Забавно было думать обо всем этом… Ив решил, что непременно расскажет Жан-Луи все то, что выдумал сейчас, стоя у входа в метро; он радовался тому, как удивит его, когда опишет грядущую революцию, которая надсмеется на всем самым сокровенным в человеке, разложит саму его природу до того, что уподобит человека членистоногим: пчелам и муравьям. Не будет больше вековых парков, простирающих ветви над одним лишь семейством. Сосны старых имений не будут смотреть, как год от года под ними растут одни и те же дети; в их бледных чистых личиках, воздетых к вершинам, они не узнают черты отцов и дедов этих детей в те же годы… «Это у меня от усталости бред, — думал Ив. — Хорошо бы уснуть! Не умереть, не жить — а уснуть». Он остановил такси и нащупал в кармане маленький флакончик. Поднес его к глазам и стал разбирать забавную надпись на этикетке — волшебную формулу: «Аллил опропил фенилметилдиметиламина барбитурат пиразолона 0,16 г».
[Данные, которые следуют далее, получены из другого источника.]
Lemma deliver_lossy ev w chs w' chs' ch stream events :
  deliver ev w chs = Some (w', chs') → chs !! eventChannel w = Some ch →
  lossy (overflowDetected w) (stream ++ buffered ch) events →
  ∃ ch', chs' !! eventChannel w = Some ch' ∧
    keyPattern w' = keyPattern w ∧ matchByPrefix w' = matchByPrefix w ∧ eventChannel w' = eventChannel w ∧
    lossy (overflowDetected w') (stream ++ buffered ch')
          (events ++ matching (keyPattern w) (matchByPrefix w) [ev]).
Proof.
  intros Hd Hch Hl. unfold deliver in Hd. unfold matching. rewrite filter_cons, filter_nil.
  destruct (matchesWatchPattern _ _ _); simpl in Hd.
  2: { simplify_eq. exists ch. rewrite decide_False, app_nil_r by done. done. }
  rewrite decide_True by done. rewrite Hch in Hd. simpl in Hd.
  unfold sendOverflowMarker, trySend in Hd.
  destruct (closed ch) eqn:Hc; destruct (overflowDetected w); simpl in Hd; rewrite ?Hc in Hd; try done.
  - destruct (Nat.ltb_spec (length (buffered ch)) (capacity ch)); simpl in Hd.
    + destruct (_ <? _); simpl in Hd; simplify_eq; rewrite lookup_insert_eq; eexists;
        (split_and!; [done|done..|]); simpl; rewrite !app_assoc.
      * apply lossy_deliver, lossy_marker. done.
      * apply (lossy_drop false), lossy_marker. done.
    + rewrite Hc in Hd. destruct (Nat.ltb_spec (length (buffered ch)) (capacity ch)); [lia|].
      simpl in Hd. simplify_eq. rewrite lookup_insert_eq. eexists. split_and!; [done|done..|].
      simpl. by apply (lossy_drop true).
  - destruct (_ <? _); simpl in Hd; simplify_eq; rewrite lookup_insert_eq; eexists;
      (split_and!; [done|done..|]); simpl; rewrite ?app_assoc; [by apply lossy_deliver|].
    by apply (lossy_drop false).
Qed.

(** The invariant of one consumer: while channel [id] is registered, it carries
    a [lossy] stream of the events emitted since. *)
Definition consumer_inv (id : nat) (key : string) (byPrefix : bool)
    (taken events : list Event) (ws : list factWatcher) (chs : gmap nat channel) : Prop :=
  ∀ w, w ∈ ws → eventChannel w = id →
    keyPattern w = key ∧ matchByPrefix w = byPrefix ∧
    ∃ ch, chs !! id = Some ch ∧ lossy (overflowDetected w) (taken ++ buffered ch) (matching key byPrefix events).

Lemma matching_app key byPrefix l1 l2 :
  matching key byPrefix (l1 ++ l2) = matching key byPrefix l1 ++ matching key byPrefix l2.
Proof. apply filter_app. Qed.

Lemma deliver_frame ev w chs w' chs' id :
  deliver ev w chs = Some (w', chs') → id ≠ eventChannel w → chs' !! id = chs !! id.
Proof.
  unfold deliver. destruct (negb _); [naive_solver|].
  destruct (chs !! eventChannel w); simpl; [|done].
  destruct (sendOverflowMarker _ _) as [[? ?]|]; simpl; [|done].
  destruct (trySend _ _) as [[? ?]|]; simpl; [|done].
  intros ? Hne. simplify_eq. by rewrite lookup_insert_ne.
Qed.

Lemma deliver_channel ev w chs w' chs' :
  deliver ev w chs = Some (w', chs') → eventChannel w' = eventChannel w.
Proof.
  unfold deliver. destruct (negb _); [naive_solver|].
  destruct (chs !! eventChannel w); simpl; [|done].
  destruct (sendOverflowMarker _ _) as [[? ?]|]; simpl; [|done].
  destruct (trySend _ _) as [[? ?]|]; simpl; [|done]. naive_solver.
Qed.

Lemma deliverAll_frame ev ws chs ws' chs' :
  deliverAll ev ws chs = Some (ws', chs') →
  eventChannel <$> ws' = eventChannel <$> ws ∧
  ∀ id, id ∉ eventChannel <$> ws → chs' !! id = chs !! id.
Proof.
  revert chs ws' chs'. induction ws as [|w ws IH]; intros chs ws' chs'; simpl; [naive_solver|].
  destruct (deliver ev w chs) as [[w1 chs1]|] eqn:E; simpl; [|done].
  destruct (deliverAll ev ws chs1) as [[ws2 chs2]|] eqn:E2; simpl; [|done]. intros [= <- <-].
  destruct (IH _ _ _ E2) as [H1 H2]. split.
  - by rewrite fmap_cons, H1, (deliver_channel _ _ _ _ _ E).
  - intros id Hid. apply not_elem_of_cons in Hid as [? ?].
    rewrite H2 by done. by apply (deliver_frame _ _ _ _ _ _ E).
Qed.

Lemma deliverAll_consumer ev id key byPrefix taken events ws chs ws' chs' :
  NoDup (eventChannel <$> ws) → consumer_inv id key byPrefix taken events ws chs →
  deliverAll ev ws chs = Some (ws', chs') →
  consumer_inv id key byPrefix taken (events ++ [ev]) ws' chs'.
Proof.
  revert chs ws' chs'. induction ws as [|w ws IH]; intros chs ws' chs' Hnd Hinv; simpl.
  { intros [= <- <-]. set_solver. }
  rewrite fmap_cons in Hnd. apply NoDup_cons in Hnd as [Hnot Hnd].
  destruct (deliver ev w chs) as [[w1 chs1]|] eqn:E; simpl; [|done].
  destruct (deliverAll ev ws chs1) as [[ws2 chs2]|] eqn:E2; simpl; [|done]. intros [= <- <-].
  destruct (deliverAll_frame _ _ _ _ _ E2) as [Hids Hframe].
  intros w0 [->|Hw0]%elem_of_cons Hid.
  - rewrite (deliver_channel _ _ _ _ _ E) in Hid.
    destruct (Hinv w ltac:(set_solver) Hid) as (Hk & Hp & ch & Hch & Hl).
    subst id key byPrefix.
    destruct (deliver_lossy _ _ _ _ _ _ _ _ E Hch Hl) as (ch' & Hch' & Ek & Ep & _ & Hl').
    rewrite Ek, Ep. split_and!; [done|done|]. exists ch'. rewrite matching_app.
    split; [|done]. by rewrite Hframe.
  - refine (IH chs1 ws2 chs2 Hnd _ E2 w0 Hw0 Hid).
    intros w2 Hw2 Hid2. destruct (Hinv w2 ltac:(set_solver) Hid2) as (Hk & Hp & ch & Hch & Hl).
    split_and!; [done|done|]. exists ch. split; [|done].
    rewrite (deliver_frame _ _ _ _ _ id E); [done|].
    intros Ew. apply Hnot. rewrite <-Ew, <-Hid2. by apply list_elem_of_fmap_2.
Qed.

Lemma broadcastAll_consumer id key byPrefix taken events evs s s' :
  NoDup (eventChannel <$> activeWatchers s) →
  consumer_inv id key byPrefix taken events (activeWatchers s) (channels s) →
  broadcastAll evs s = Some s' →
  consumer_inv id key byPrefix taken (events ++ evs) (activeWatchers s') (channels s').
Proof.
  revert events s. induction evs as [|ev evs IH]; intros events s Hnd Hinv; simpl.
  { intros [= <-]. by rewrite app_nil_r. }
  unfold broadcastEvent. destruct (deliverAll ev _ _) as [[ws chs]|] eqn:E; [|done]. simpl.
  intros E2. rewrite cons_middle, app_assoc.
  refine (IH _ _ _ _ E2); simpl.
  - by rewrite (proj1 (deliverAll_frame _ _ _ _ _ E)).
  - by eapply deliverAll_consumer.
Qed.

Lemma broadcastAll_fields evs s s' :
  broadcastAll evs s = Some s' →
  nextChannel s' = nextChannel s ∧ currentRevision s' = currentRevision s ∧
  eventHistory s' = foldl (λ h ev, historyBuffer.append (Revision (EvFact ev)) ev h) (eventHistory s) evs.
Proof.
  revert s. induction evs as [|ev evs IH]; intros s; simpl; [by intros [= <-]|].
  unfold broadcastEvent. destruct (deliverAll ev _ _) as [[ws chs]|]; [|done]. simpl.
  intros E. apply IH in E. done.
Qed.

Lemma exec_consumer id key byPrefix taken events op s s' :
  store_inv s → id < nextChannel s → exec op s = Some s' →
  consumer_inv id key byPrefix taken events (activeWatchers s) (channels s) →
  id < nextChannel s' ∧
  consumer_inv id key byPrefix (taken ++ received id op s) (events ++ emitted op s)
               (activeWatchers s') (channels s').
Proof.
  intros Hs Hid E Hinv. destruct (exec_view_intro op s s' Hs E) as [s1 s' Hw _ Hb Hr|s' He _ Hch Hn Hws].
  - destruct (write_same_events _ _ _ Hw) as (E1 & E2 & E3 & _). rewrite Hr, app_nil_r.
    split; [rewrite (proj1 (broadcastAll_fields _ _ _ Hb)); congruence|].
    refine (broadcastAll_consumer _ _ _ _ _ _ _ _ _ _ Hb); [|by rewrite E1, E2].
    rewrite E1. apply (chan_distinct _ _ _ (inv_chan _ Hs)).
  - rewrite He, app_nil_r. split; [lia|]. intros w Hw Ew.
    destruct (Hinv w) as (Hk & Hp & ch & H1 & H2); [apply Hws; [done|lia]|done|].
    split_and!; [done|done|]. destruct (Hch id ch H1 Hid) as (ch' & H3 & H4).
    exists ch'. split; [done|]. by rewrite <-app_assoc, <-H4.
Qed.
Жан-Луи провел эти часы, сидя сперва за столом напротив Мадлен, потом стоя, поспешно глотая свой кофе, потом за рулем авто, потом в конторе, неотрывно уставившись на приказчика Жанена, который докладывал о делах, и твердя про себя: «Иву ничто не грозит; у меня нет поводов для тревоги. Вчера вечером в вагоне он был так спокоен, как я давно уже его не видел. Вот именно: чересчур спокоен…» Он слышат, как дышит паровоз у перрона. Это дело не помешает ему поехать… вот Жанен, он инициативен, он страстно желает продвинуться — отчего бы не ввести его в суть? Сверкающие глаза молодого человека пытались разгадать, предупредить мысли Жан-Луи… И вдруг Жан-Луи понял, что вечером едет в Париж. Завтра утром он будет в Париже. И он сразу обрел покой, будто неведомая сила, со вчерашнего дня державшая его за горло, поняла, что может ослабить хватку, что человек покорился ей.

XXII

Из бездны услышал Ив, как с бесконечного расстояния прозвенел звонок; ему померещилось, что это звонит телефон, что из Бордо его извещают о болезни матери (хоть он и знал, что мама уже год с лишним как умерла). Но ведь она сию минуту была здесь, в комнате, где побывала всего однажды (она приезжала из Бордо специально в квартиру к Иву, «чтобы мысленно видеть его», как она говорила). Потом она здесь больше не появлялась — только этой ночью, так что Ив и теперь ее видел в кресле, у изголовья, без всякой работы в руках — она ведь умерла. Мертвые не вяжут и не разговаривают… Губы ее, однако, шевелились: она хотела сказать что-то очень важное, но не могла. Она вошла, как, бывало, входила в комнату в Буриде, если была чем-нибудь встревожена: без стука, осторожно повернув ручку и навалившись телом на дверь — вся поглощена своей тревогой, не замечая, что отрывает от книги, от сна, от приступа рыданий… Она была здесь, а из Бордо в телефон говорили, что она умерла, а Ив с ужасом глядел на нее, пытаясь разобрать на губах то слово, которое она никак не могла отпустить от себя. Звонок повторился. Что отвечать? Хлопнула дверь. Он услышал голос уборщицы: «Хорошо, что у меня ключ есть…», а Жан-Луи (но он же в Бордо!) ответил: «На вид с ним все хорошо… он просто спокойно спит… Нет, флакон почти полный, он принял совсем немного…» Жан-Луи в комнате. В Бордо — и в этой комнате. Ив улыбнулся, чтобы прийти в себя.

— Ты как, старина?

— Ты в Париже?

— Ну да, у меня дела…

Сон выходил из Ива, а жизнь со всех сторон впитывалась в него. Течет, журчит… Он вспомнил теперь: три таблетки! Что за малодушие… Вот Жан-Луи спрашивает, что с ним не в порядке. Ив и не пытается лукавить. Он не смог бы лукавить: нет ни силы, ни воли, словно вышла вся кровь. Все, что было, встало на места: позавчера он был в Бордо, утром вчера — в подвальчике, потом день безумия… А теперь Жан-Луи приехал.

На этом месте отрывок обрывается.